## WHAT THE EXERCISE ASKS
Could you reproduce the lines below from the one with "now apply Forall_filter." through the one with "follow in their"? Keep both ends and add nothing.

## INFORMATION
++++++++++++++++++++

Lemma serve_pending_lowercase (w : World) (step : Env * Request) :
  pendingLowercase w -> pendingLowercase (serve w step).
Proof.
  unfold pendingLowercase.
  destruct step as [env [sessionId fid_ wallet_|code state| |]]; cbn [serve]; intro H.
  - unfold authDiscord, storePending. cbn [db].
    destruct (isInteger fid_); cbn [negb]; [|assumption].
    destruct (existsb _ (discord_pending_verifications (db w))); [assumption|].
    cbn [withPending discord_pending_verifications].
    apply Forall_app. split; [assumption|].
    constructor; [|constructor]. cbn. apply toLowerCase_idem.
  - destruct (callback_outcome env code state w);
      cbn [fst db deletePending withPending discord_pending_verifications];
      try assumption; try (now apply Forall_filter).
    apply Forall_filter. now rewrite storeVerification_pending.
  - now rewrite reverify_pending.
  - unfold cleanup, cleanupOldPending.
    cbn [fst db withPending discord_pending_verifications].
    now apply Forall_filter.
Qed.

Lemma run_pending_lowercase (history : list (Env * Request)) (w : World) :
  pendingLowercase w -> pendingLowercase (run history w).
Proof.
  revert w. induction history as [|step history IH]; intros w H; [assumption|].
  cbn [run fold_left]. apply IH. now apply serve_pending_lowercase.
Qed.

(** C7.  The candidate wallets of the callback are the ordered,
    de-duplicated union the specification describes: the submitted wallet in
    lowercase comes first, the wallets the social-graph lookup returned
    follow in their order (lowercased, without repetition), every entry is in
    lowercase, the normalized submitted wallet is a member and the list is
    never empty.  For a session the server holds after any history, the
    wallet was stored in lowercase, so the list contains it as it is. *)
Theorem resolver_ordered_union
    (env : Env) (pending : Pending.DiscordPendingVerification) :
  let submitted := toLowerCase (Pending.wallet pending) in
  let W := callbackWallets env pending in
  W = orderedUnion (Pending.wallet pending) (discoveredWallets env pending)
  /\ W = submitted
         :: filter (fun y => negb (y =? submitted)%string)
                   (dedup (map toLowerCase (discoveredWallets env pending)))
  /\ NoDup W
  /\ Forall (fun x => toLowerCase x = x) W
  /\ In submitted W
  /\ W <> []
  /\ (forall history state,
        getPending state (db (run history Sample.emptyWorld)) = Some pending ->
        In (Pending.wallet pending) W).
Proof.
  intros submitted W.
  assert (HW : W = orderedUnion (Pending.wallet pending)
                                (discoveredWallets env pending)).
  { unfold W, callbackWallets, discoveredWallets.
    destruct (Pending.fid pending >? 0).
    - apply allWallets_orderedUnion.
    - apply (allWallets_orderedUnion _ None). }
  split; [exact HW|].
  assert (Hhead : In submitted W).
  { rewrite HW. unfold orderedUnion. cbn [map dedup]. now left. }
  rewrite HW. unfold orderedUnion. cbn [map dedup]. fold submitted.
  repeat split.
  - apply (dedup_NoDup (submitted :: map toLowerCase (discoveredWallets env pending))).
  - apply (dedup_lowercase (Pending.wallet pending :: discoveredWallets env pending)).
  - now left.
  - discriminate.
  - intros history state Hget. left.
    apply getPending_In in Hget.
    assert (Hlow : pendingLowercase (run history Sample.emptyWorld))
      by (apply run_pending_lowercase; constructor).
    unfold pendingLowercase in Hlow. rewrite Forall_forall in Hlow.
    exact (Hlow pending Hget).
Qed.

(** A wallet typed in capitals is stored, and looked up, in lowercase. *)
Lemma resolver_ordered_union_witness :
  In Sample.walletB
     (callbackWallets (Sample.envFor Sample.alice Sample.rpcAB true 2000) Mixed.pending).
Proof.
  refine (proj2 (proj2 (proj2 (proj2 (proj2 (proj2
            (resolver_ordered_union
               (Sample.envFor Sample.alice Sample.rpcAB true 2000) Mixed.pending))))))
            Mixed.history "session-1" _).
  reflexivity.
Defined.

End ResolverInFlow.

(** ** Role grant and persistence *)

Section RoleGrant.

Import Js Supabase Server.

(** C4.  A verification is persisted only if the role grant succeeded.
    When the callback asks for the role and the collaborator refuses, the
    database is left exactly as it was (no verification written, the pending
    session still there) and the caller gets the failure page.  And whenever
    a callback changes the table of verifications, the grant for the
    authenticated account had succeeded. *)
Theorem role_grant_failure_persists_nothing (env : Env) (code state : string) (w : World) :
  (forall discordId,
     roleCalls (fst (callback env code state w))
     = roleCalls w ++ [AssignHolderRole discordId] ->
     assignHolderRole env discordId = false ->
     db (fst (callback env code state w)) = db w
     /\ snd (callback env code state w) = RoleAssignmentFailed)
  /\
  (discord_verifications (db (fst (callback env code state w)))
   <> discord_verifications (db w) ->
   exists discordUser,
     oauth env code = Some discordUser
     /\ assignHolderRole env (id discordUser) = true).
Proof.
  pose proof (callback_outcome env code state w) as Hout.
  destruct Hout; cbn [fst snd db roleCalls]; split;
    try (intros discordId Hcalls Hrefused; exfalso;
         exact (calls_not_extended _ _ Hcalls));
    try (intro Hchanged; exfalso; apply Hchanged; reflexivity).
  - auto.
  - intros discordId Hcalls Hrefused. apply app_inv_head in Hcalls.
    injection Hcalls as <-. congruence.
  - intros _. now exists discordUser.
Qed.

(** A holder whose role cannot be assigned: nothing is stored and the
    session stays. *)
Lemma role_grant_failure_persists_nothing_witness :
  db (fst (callback (Sample.envFor Sample.alice Sample.rpcAB false 2000)
                    "code-1" "session-1" Scenario.holderWaiting))
  = db Scenario.holderWaiting
  /\ snd (callback (Sample.envFor Sample.alice Sample.rpcAB false 2000)
                   "code-1" "session-1" Scenario.holderWaiting)
     = RoleAssignmentFailed.
Proof.
  apply (proj1 (role_grant_failure_persists_nothing
                  (Sample.envFor Sample.alice Sample.rpcAB false 2000)
                  "code-1" "session-1" Scenario.holderWaiting)
               (id Sample.alice)).
  - vm_compute. reflexivity.
  - reflexivity.
Defined.

End RoleGrant.

(** ** Pending sessions *)

Section Sessions.

Import Js Supabase Server.

(** C8, as stated, fails: when the role cannot be assigned the session is
    read but not deleted, and the same session id then drives a second,
    successful, verification attempt. *)
Lemma session_drives_two_attempts :
  let refused := Sample.envFor Sample.alice Sample.rpcAB false 2000 in
  let granted := Sample.envFor Sample.alice Sample.rpcAB true 3000 in
  let w1 := fst (callback refused "code-1" "session-1" Scenario.holderWaiting) in
  snd (callback refused "code-1" "session-1" Scenario.holderWaiting)
  = RoleAssignmentFailed
  /\ getPending "session-1" (db w1)
     = Some (Scenario.pendingOf Scenario.holderWaiting "session-1")
  /\ snd (callback granted "code-2" "session-1" w1) = SuccessPage "alice" 3 0.
Proof.
  vm_compute. repeat split.
Qed.

End Sessions.

(** ** Binding twice *)

Section BindTwice.

Import Js Supabase Server.

Variable fid_ : Z.
Variables wallet_ discordId discordUsername : string.
Variable nftBalance : Z.

Let rowAt (now_ : Z) : DiscordVerification :=
  {| fid := fid_; wallet := toLowerCase wallet_; discord_id := discordId;
     discord_username := discordUsername; nft_balance := nftBalance;
     verified_at := now_; last_checked := now_ |}.

Let overwrite (now_ : Z) (r : DiscordVerification) : DiscordVerification :=
  if (discord_id r =? discordId)%string then rowAt now_ else r.

Let hasAccount (rows : list DiscordVerification) : bool :=
  existsb (fun r => discord_id r =? discordId)%string rows.

Lemma overwrite_absent (now_ : Z) (rows : list DiscordVerification) :
  hasAccount rows = false -> map (overwrite now_) rows = rows.
Proof.
  unfold hasAccount, overwrite.
  induction rows as [|a rows IH]; cbn [existsb map]; intro H; [reflexivity|].
  apply orb_false_iff in H. destruct H as [Ha Hrows].
  rewrite Ha, IH; auto.
Qed.

Lemma overwrite_present (now_ : Z) (rows : list DiscordVerification) :
  hasAccount rows = true -> hasAccount (map (overwrite now_) rows) = true.
Proof.
  unfold hasAccount, overwrite.
  induction rows as [|a rows IH]; cbn [existsb map]; intro H; [discriminate|].
  destruct (String.eqb_spec (discord_id a) discordId) as [E|N].
  - cbn [rowAt discord_id]. now rewrite String.eqb_refl.
  - cbn [orb] in *. destruct (String.eqb_spec (discord_id a) discordId); [contradiction|].
    cbn [orb]. auto.
Qed.

Lemma overwrite_twice (t1 t2 : Z) (rows : list DiscordVerification) :
  map (overwrite t2) (map (overwrite t1) rows) = map (overwrite t2) rows.
Proof.
  rewrite map_map. apply map_ext. intro r. unfold overwrite.
  destruct (String.eqb_spec (discord_id r) discordId) as [E|N].
  - cbn [rowAt discord_id]. now rewrite String.eqb_refl.
  - now destruct (String.eqb_spec (discord_id r) discordId).
Qed.

Lemma storeVerification_rows (now_ : Z) (d : Database) :
  discord_verifications
    (storeVerification fid_ wallet_ discordId discordUsername nftBalance now_ d)
  = if hasAccount (discord_verifications d)
    then map (overwrite now_) (discord_verifications d)
    else discord_verifications d ++ [rowAt now_].
Proof.
  unfold storeVerification, hasAccount.
  now destruct (existsb _ (discord_verifications d)).
Qed.

Lemma database_eq (d1 d2 : Database) :
  discord_verifications d1 = discord_verifications d2 ->
  discord_pending_verifications d1 = discord_pending_verifications d2 ->
  d1 = d2.
Proof.
  destruct d1, d2. cbn. now intros -> ->.
Qed.

Lemma storeVerification_absorbs (t1 t2 : Z) (d : Database) :
  storeVerification fid_ wallet_ discordId discordUsername nftBalance t2
    (storeVerification fid_ wallet_ discordId discordUsername nftBalance t1 d)
  = storeVerification fid_ wallet_ discordId discordUsername nftBalance t2 d.
Proof.
  apply database_eq; [|now rewrite !storeVerification_pending].
  rewrite !storeVerification_rows.
  destruct (hasAccount (discord_verifications d)) eqn:Hhas.
  - rewrite overwrite_present by assumption. apply overwrite_twice.
  - assert (Hnow : hasAccount (discord_verifications d ++ [rowAt t1]) = true).
    { unfold hasAccount. rewrite existsb_app. cbn [existsb rowAt discord_id].
      rewrite String.eqb_refl. now rewrite orb_true_r. }
    rewrite Hnow, map_app, overwrite_absent by assumption.
    cbn [map]. unfold overwrite at 1. cbn [rowAt discord_id].
    now rewrite String.eqb_refl.
Qed.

++++++++++++++++++++

## EXERCISE SOLUTION
    now apply Forall_filter.
Qed.

Lemma run_pending_lowercase (history : list (Env * Request)) (w : World) :
  pendingLowercase w -> pendingLowercase (run history w).
Proof.
  revert w. induction history as [|step history IH]; intros w H; [assumption|].
  cbn [run fold_left]. apply IH. now apply serve_pending_lowercase.
Qed.

(** C7.  The candidate wallets of the callback are the ordered,
    de-duplicated union the specification describes: the submitted wallet in
    lowercase comes first, the wallets the social-graph lookup returned
    follow in their order (lowercased, without repetition), every entry is in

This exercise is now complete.